Renal functional impairment paradoxically often seems less severe in kidney than in heart-transplant recipients (KTR and HTR, respectively) when both are submitted to cyclosporine therapy. Renal functional reserve (RFR), elicited by a 3-h intravenous amino acid infusion, was examined in 12 KTR and 13 HTR at 7 to 8 months, appropriately compared with either eight one-kidney or 12 two-kidney healthy control subjects (1K.C and 2K.C, respectively). Baseline GFR was 54 +/- 4 mL/min in KTR and 71 +/- 4 mL/min in HTR (P < 0.05). During amino acid infusion, the maximum increase in GFR (which represented RFR) was 17 +/- 3 mL/min in both KTR and HTR (P < 0.001).
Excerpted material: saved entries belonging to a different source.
(* ===== verification/DurableRequests.v ===== *)
(** * Requests to durable objects

    [src/crates/daphne-service-utils/src/durable_requests/]: how the service names a durable
    object, the envelope of a request ([DurableRequest]) and the body of a merge
    ([AggregateStoreMergeReq]).

    Both are messages of Cap'n Proto.  The library and the accessors generated from
    [durable_request.capnp] are the class [Capnp]: a message is the record of its fields, a
    reader gives back each field or an error.  [hex::encode] is the class [HexCodec], and the
    conversion of field elements to bytes [PrioElemBytes]. *)

From stdpp Require Import pretty.
From S2P Require Import Prelude Codec Messages TaskprovMessages Errors Config AggShare DurableStore.

(** ** Libraries *)
Class HexCodec : Type := hex_encode : list byte -> string.

Definition slash : Ascii.ascii := Ascii.ascii_of_N 47.

Definition no_slash (s : string) : Prop :=
  Forall (fun c => c <> slash) (String.list_ascii_of_string s).

(** Two characters for a byte, [0-9a-f]. *)
Class HexLaws (H : HexCodec) : Prop := {
  hex_inj bs bs' : hex_encode bs = hex_encode bs' -> bs = bs';
  hex_len bs : String.length (hex_encode bs) = (2 * length bs)%nat;
  hex_no_slash bs : no_slash (hex_encode bs);
}.

Section Elems.
Context `{PA : PrioAgg} `{PV : !PrioVec}.

(** [Into<[u8; ENCODED_SIZE]>] and [TryFrom<&[u8]>] of the fields *)
Class PrioElemBytes : Type := {
  elem_into : forall f, prio_elem f -> list byte;
  elem_try_from : forall f, list byte -> option (prio_elem f);
}.

Class PrioElemBytesLaws (P : PrioElemBytes) : Prop := {
  elem_into_len f x : len (elem_into f x) = elem_size f;
  elem_try_into f x : elem_try_from f (elem_into f x) = Some x;
}.
End Elems.

Inductive CapnpError : Type :=
| CapnpFailed (extra : string)
| CapnpOther.

(** [ObjectIdFrom] *)
Inductive ObjectIdFrom : Type :=
| ObjectIdFrom_Name (name : string)
| ObjectIdFrom_Hex (hex : string).

#[global] Instance ObjectIdFrom_eq_dec : EqDecision ObjectIdFrom.
Proof. solve_decision. Defined.

(** *** Fields of the messages of [durable_request.capnp] *)
Record durable_request_msg : Type := MkDurableRequestMsg {
  drm_binding : string;
  drm_id : ObjectIdFrom;
  drm_retry : bool;
}.

Inductive msg_data : Type :=
| Data_field64 (bytes : list byte)
| Data_field128 (bytes : list byte)
| Data_fieldPrio2 (bytes : list byte)
| Data_none.

Record share_msg : Type := MkShareMsg {
  sm_report_count : N;
  sm_min_time : N;
  sm_max_time : N;
  sm_checksum : list byte;
  sm_data : msg_data;
}.

Record merge_req_msg : Type := MkMergeReqMsg {
  mm_contained_reports : list (N * N);
  mm_agg_share_delta : share_msg;
  mm_skip_replay_protection : bool;
}.

(** *** What the generated readers give *)
Section Readers.
Context {text : Type}.

Inductive id_which : Type :=
| Which_Name (name : res CapnpError text)
| Which_Hex (hex : res CapnpError text).

Record durable_request_reader : Type := MkDurableRequestReader {
  get_binding : res CapnpError text;
  get_id_which : res CapnpError id_which;
  get_retry : bool;
}.
End Readers.
Arguments id_which : clear implicits.
Arguments durable_request_reader : clear implicits.

Inductive data_which : Type :=
| Which_Field64 (bytes : res CapnpError (list byte))
| Which_Field128 (bytes : res CapnpError (list byte))
| Which_FieldPrio2 (bytes : res CapnpError (list byte))
| Which_None.

Record share_reader : Type := MkShareReader {
  get_report_count : N;
  get_min_time : N;
  get_max_time : N;
  get_checksum : res CapnpError (list byte);
  get_data_which : res CapnpError data_which;
}.

Record merge_req_reader : Type := MkMergeReqReader {
  get_contained_reports : res CapnpError (list (N * N));
  get_agg_share_delta : res CapnpError share_reader;
  get_options : res CapnpError bool;
}.

(** The reader of a message that was written. *)
Definition data_reader (d : msg_data) : data_which :=
  match d with
  | Data_field64 bs => Which_Field64 (Ok bs)
  | Data_field128 bs => Which_Field128 (Ok bs)
  | Data_fieldPrio2 bs => Which_FieldPrio2 (Ok bs)
  | Data_none => Which_None
  end.

Definition share_msg_reader (m : share_msg) : share_reader :=
  MkShareReader (sm_report_count m) (sm_min_time m) (sm_max_time m) (Ok (sm_checksum m))
    (Ok (data_reader (sm_data m))).

Definition merge_msg_reader (m : merge_req_msg) : merge_req_reader :=
  MkMergeReqReader (Ok (mm_contained_reports m)) (Ok (share_msg_reader (mm_agg_share_delta m)))
    (Ok (mm_skip_replay_protection m)).

Definition data_bytes (d : msg_data) : list byte :=
  match d with
  | Data_field64 bs | Data_field128 bs | Data_fieldPrio2 bs => bs
  | Data_none => []
  end.

(** The fields fit their types, and the message the default limit of a reader of eight
    million words, less the structs and pointers of the message. *)
Definition merge_msg_ok (m : merge_req_msg) : Prop :=
  Forall (fun r => r.1 <= u64_max /\ r.2 <= u64_max) (mm_contained_reports m) /\
  sm_report_count (mm_agg_share_delta m) <= u64_max /\
  sm_min_time (mm_agg_share_delta m) <= u64_max /\ sm_max_time (mm_agg_share_delta m) <= u64_max /\
  2 * len (mm_contained_reports m)
  + len (data_bytes (sm_data (mm_agg_share_delta m))) / 8
  + len (sm_checksum (mm_agg_share_delta m)) / 8 + 64 <= 8388608.

Class Capnp : Type := {
  capnp_text : Type;
  (** [text::Reader::to_string] *)
  text_to_string : capnp_text -> res CapnpError string;
  (** [serialize_packed::write_message] to a [Vec] *)
  write_durable_request : durable_request_msg -> list byte;
  write_merge_req : merge_req_msg -> res CapnpError (list byte);
  (** [serialize_packed::read_message] and [get_root] *)
  read_durable_request : cursor -> res CapnpError (durable_request_reader capnp_text * cursor);
  read_merge_req : cursor -> res CapnpError (merge_req_reader * cursor);
}.

(** The reader reads the text [s]. *)
Definition reads_text `{Capnp} (r : res CapnpError capnp_text) (s : string) : Prop :=
  exists t, r = Ok t /\ text_to_string t = Ok s.

Definition reads_id `{Capnp} (w : id_which capnp_text) (id : ObjectIdFrom) : Prop :=
  match w, id with
  | Which_Name r, ObjectIdFrom_Name s | Which_Hex r, ObjectIdFrom_Hex s => reads_text r s
  | _, _ => False
  end.

(** A message that is read was written as such, whatever follows it. *)
Class CapnpLaws (C : Capnp) : Prop := {
  durable_request_read m post :
    exists rd w, read_durable_request (cursor_new (write_durable_request m ++ post))
      = Ok (rd, Cursor (write_durable_request m ++ post) (length (write_durable_request m))) /\
    reads_text (get_binding rd) (drm_binding m) /\
    get_id_which rd = Ok w /\ reads_id w (drm_id m) /\ get_retry rd = drm_retry m;
  merge_req_read m :
    merge_msg_ok m -> exists bs c, write_merge_req m = Ok bs /\
      read_merge_req (cursor_new bs) = Ok (merge_msg_reader m, c);
}.

(** ** Paths *)
Definition KV_PATH_PREFIX : string := "/v1/kv".
Definition DO_PATH_PREFIX : string := "/v1/do".

(** ** Methods of durable objects *)
Class DurableMethod (B : Type) : Type := {
  BINDING : string;
  NameParameters : Type;
  try_from_uri : string -> option B;
  to_uri : B -> string;
  name : NameParameters -> ObjectIdFrom;
}.
Arguments BINDING B {_}.
Arguments NameParameters B {_}.
Arguments name B {_}.

(** [bindings::AggregateStore] *)
Inductive AggregateStoreMethod : Type :=
| M_GetMerged | M_Get | M_Merge | M_MarkCollected | M_CheckCollected.

#[global] Instance AggregateStoreMethod_eq_dec : EqDecision AggregateStoreMethod.
Proof. solve_decision. Defined.

Definition AggregateStore_try_from_uri (s : string) : option AggregateStoreMethod :=
  if decide (s = "/internal/do/aggregate_store/get_merged") then Some M_GetMerged
  else if decide (s = "/internal/do/aggregate_store/get") then Some M_Get
  else if decide (s = "/internal/do/aggregate_store/merge") then Some M_Merge
  else if decide (s = "/internal/do/aggregate_store/mark_collected") then Some M_MarkCollected
  else if decide (s = "/internal/do/aggregate_store/check_collected") then Some M_CheckCollected
  else None.

Definition AggregateStore_to_uri (m : AggregateStoreMethod) : string :=
  match m with
  | M_GetMerged => "/internal/do/aggregate_store/get_merged"
  | M_Get => "/internal/do/aggregate_store/get"
  | M_Merge => "/internal/do/aggregate_store/merge"
  | M_MarkCollected => "/internal/do/aggregate_store/mark_collected"
  | M_CheckCollected => "/internal/do/aggregate_store/check_collected"
  end.

Section Names.
Context `{HX : HexCodec}.

(** [Display] of [DapBatchBucket] *)
Definition DapBatchBucket_to_string (b : DapBatchBucket) : string :=
  String.append
    match b with
    | Bucket_TimeInterval batch_window _ => String.append "window/" (pretty batch_window)
    | Bucket_FixedSize batch_id _ => String.append "batch/" (hex_encode batch_id)
    end
    (if 0 <? bucket_shard b then String.append "/shard/" (pretty (bucket_shard b)) else "").

Definition durable_name_task (version : DapVersion) (task_id_hex : string) : string :=
  String.append (DapVersion_as_ref version) (String.append "/task/" task_id_hex).

Definition AggregateStore_name (params : DapVersion * string * DapBatchBucket) : ObjectIdFrom :=
  let '(version, task_id_hex, bucket) := params in
  ObjectIdFrom_Name (String.append (durable_name_task version task_id_hex)
    (String.append "/" (DapBatchBucket_to_string bucket))).

#[global] Instance AggregateStore_method : DurableMethod AggregateStoreMethod := {
  BINDING := "DAP_AGGREGATE_STORE";
  NameParameters := DapVersion * string * DapBatchBucket;
  try_from_uri := AggregateStore_try_from_uri;
  to_uri := AggregateStore_to_uri;
  name := AggregateStore_name;
}.
End Names.

(** ** The envelope *)
Record DurableRequest (P : Type) : Type := MkDurableRequest {
  dr_binding : string;
  dr_id : ObjectIdFrom;
  dr_retry : bool;
  dr_body : P;
}.
Arguments MkDurableRequest {P}.
Arguments dr_binding {P}.
Arguments dr_id {P}.
Arguments dr_retry {P}.
Arguments dr_body {P}.

Definition unwrap_from_name {E} (self : ObjectIdFrom) : res E string :=
  match self with ObjectIdFrom_Name name => Ok name | _ => Panic end.
Definition unwrap_from_hex {E} (self : ObjectIdFrom) : res E string :=
  match self with ObjectIdFrom_Hex name => Ok name | _ => Panic end.

Section Envelope.
Context `{CP : Capnp}.

Definition DurableRequest_eq (self other : DurableRequest (list byte)) : bool :=
  bool_decide (dr_binding self = dr_binding other) && bool_decide (dr_id self = dr_id other) &&
  bool_decide (dr_retry self = dr_retry other) &&
  constant_time_eq (dr_body self) (dr_body other).

Definition DurableRequest_new {B} `{DurableMethod B} (durable_method : B) (params : NameParameters B) :
    DurableRequest (list byte) * string :=
  (MkDurableRequest (BINDING B) (name B params) false [], to_uri durable_method).

Definition DurableRequest_new_with_id {B} `{DurableMethod B} (durable_method : B)
    (obj_id_from : ObjectIdFrom) : DurableRequest (list byte) * string :=
  (MkDurableRequest (BINDING B) obj_id_from false [], to_uri durable_method).

Definition with_body {P T} (self : DurableRequest P) (body : T) : DurableRequest T :=
  MkDurableRequest (dr_binding self) (dr_id self) (dr_retry self) body.

Definition with_retry {P} (self : DurableRequest P) : DurableRequest P :=
  MkDurableRequest (dr_binding self) (dr_id self) true (dr_body self).

(** [name?.to_string()?] *)
Definition text (r : res CapnpError capnp_text) : res CapnpError string := t ← r; text_to_string t.

Definition DurableRequest_try_from (bytes : list byte) : res CapnpError (DurableRequest (list byte)) :=
  '(request, c) ← read_durable_request (cursor_new bytes);
  binding ← text (get_binding request);
  w ← get_id_which request;
  id ← match w with
       | Which_Name name => s ← text name; Ok (ObjectIdFrom_Name s)
       | Which_Hex hex => s ← text hex; Ok (ObjectIdFrom_Hex s)
       end;
  Ok (MkDurableRequest binding id (get_retry request) (drop (position c) bytes)).

Definition into_bytes (self : DurableRequest (list byte)) : list byte :=
  write_durable_request (MkDurableRequestMsg (dr_binding self) (dr_id self) (dr_retry self))
  ++ dr_body self.

(** [std::mem::take(&mut self.body)] *)
Definition take_body (self : DurableRequest (list byte)) : list byte * DurableRequest (list byte) :=
  (dr_body self, with_body self []).
End Envelope.

(** ** The body of a merge *)
Section Payload.
Context `{PA : PrioAgg} `{PV : !PrioVec} `{PE : !PrioElemBytes} `{CP : Capnp}.

Definition encode_report_id (r : ReportId) : N * N := (le_value (take 8 r), le_value (drop 8 r)).

(** [encode(field, |len| ..)] *)
Definition encode_elems {E} (f : field_kind) (field : prio_agg_share f) : res E (list byte) :=
  if u32_max <? elem_size f * len (agg_to_vec field) then Panic
  else Ok (mjoin (elem_into f <$> agg_to_vec field)).

Definition encode_data {E} (data : option VdafAggregateShare) : res E msg_data :=
  match data with
  | Some (VAS_Field64 field) => bs ← encode_elems Field64 field; Ok (Data_field64 bs)
  | Some (VAS_Field128 field) => bs ← encode_elems Field128 field; Ok (Data_field128 bs)
  | Some (VAS_Field32 field) => bs ← encode_elems FieldPrio2 field; Ok (Data_fieldPrio2 bs)
  | None => Ok Data_none
  end.

Definition encode_to_builder {E} (self : AggregateStoreMergeReq) : res E merge_req_msg :=
  if u32_max <? len (merge_contained_reports self) then Panic
  else
    let share := merge_agg_share_delta self in
    data ← encode_data (DapAggregateShare_data share);
    Ok (MkMergeReqMsg (encode_report_id <$> merge_contained_reports self)
          (MkShareMsg (DapAggregateShare_report_count share) (DapAggregateShare_min_time share)
             (DapAggregateShare_max_time share) (DapAggregateShare_checksum share) data)
          (merge_skip_replay_protection self)).

(** [fields.chunks_exact(F::ENCODED_SIZE)], each converted *)
Fixpoint decode_chunks (f : field_kind) (fuel : nat) (fields : list byte) :
    res CapnpError (list (prio_elem f)) :=
  match fuel with
  | O => Ok []
  | S fuel =>
      if len fields <? elem_size f then Ok []
      else
        x ← unwrap (elem_try_from f (take (N.to_nat (elem_size f)) fields));
        xs ← decode_chunks f fuel (drop (N.to_nat (elem_size f)) fields);
        Ok (x :: xs)
  end.

Definition decode_share (f : field_kind) (fields : list byte) : res CapnpError (prio_agg_share f) :=
  if 1 <=? len fields mod elem_size f then
    Err (CapnpFailed "leftover bytes still present in buffer: {length}")
  else
    xs ← decode_chunks f (length fields) fields;
    Ok (agg_from_vec xs).

Definition decode_data (w : data_which) : res CapnpError (option VdafAggregateShare) :=
  match w with
  | Which_Field64 field => bs ← field; s ← decode_share Field64 bs; Ok (Some (VAS_Field64 s))
  | Which_Field128 field => bs ← field; s ← decode_share Field128 bs; Ok (Some (VAS_Field128 s))
  | Which_FieldPrio2 field => bs ← field; s ← decode_share FieldPrio2 bs; Ok (Some (VAS_Field32 s))
  | Which_None => Ok None
  end.

Definition decode_report_id (r : N * N) : ReportId := le_bytes 8 r.1 ++ le_bytes 8 r.2.

Definition decode_from_reader (request : merge_req_reader) : res CapnpError AggregateStoreMergeReq :=
  share ← get_agg_share_delta request;
  w ← get_data_which share;
  data ← decode_data w;
  checksum ← get_checksum share;
  if len checksum =? 32 then
    reports ← get_contained_reports request;
    skip ← get_options request;
    Ok (MkMergeReq (decode_report_id <$> reports)
          (MkDapAggregateShare (get_report_count share) (get_min_time share) (get_max_time share)
             checksum data)
          skip)
  else Err (CapnpFailed "checksum had unexpected size").

Definition encode_to_bytes (self : AggregateStoreMergeReq) : res CapnpError (list byte) :=
  message ← encode_to_builder self;
  write_merge_req message.

Definition decode_from_bytes (bytes : list byte) : res CapnpError AggregateStoreMergeReq :=
  '(reader, _) ← read_merge_req (cursor_new bytes);
  decode_from_reader reader.
End Payload.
RFR in KTR was 96 +/- 18% of that in 1K.C, whereas RFR in HTR was only 59 +/- 9% of that in 2K.C. Effective RPF increased (41 +/- 8 mL/min, P < 0.001), and renal vascular resistances decreased (48 +/- 17 mm Hg/L per min, P < 0.05) in KTR but not in HTR. These results demonstrate that both KTR and HTR possess a renal reserve but that the single renal graft in KTR retains a proportionally higher baseline GFR and a better ability to exhibit a RFR than the two native kidneys in HTR. This dissimilar impairment could result from slightly higher cyclosporine dosage, activation of the intact renal sympathetic innervation accentuated by cardiac denervation, renal consequences of former heart failure and potential alterations in the cardiac graft function, and/or higher prevalence of hypertension and additive therapies in HTR.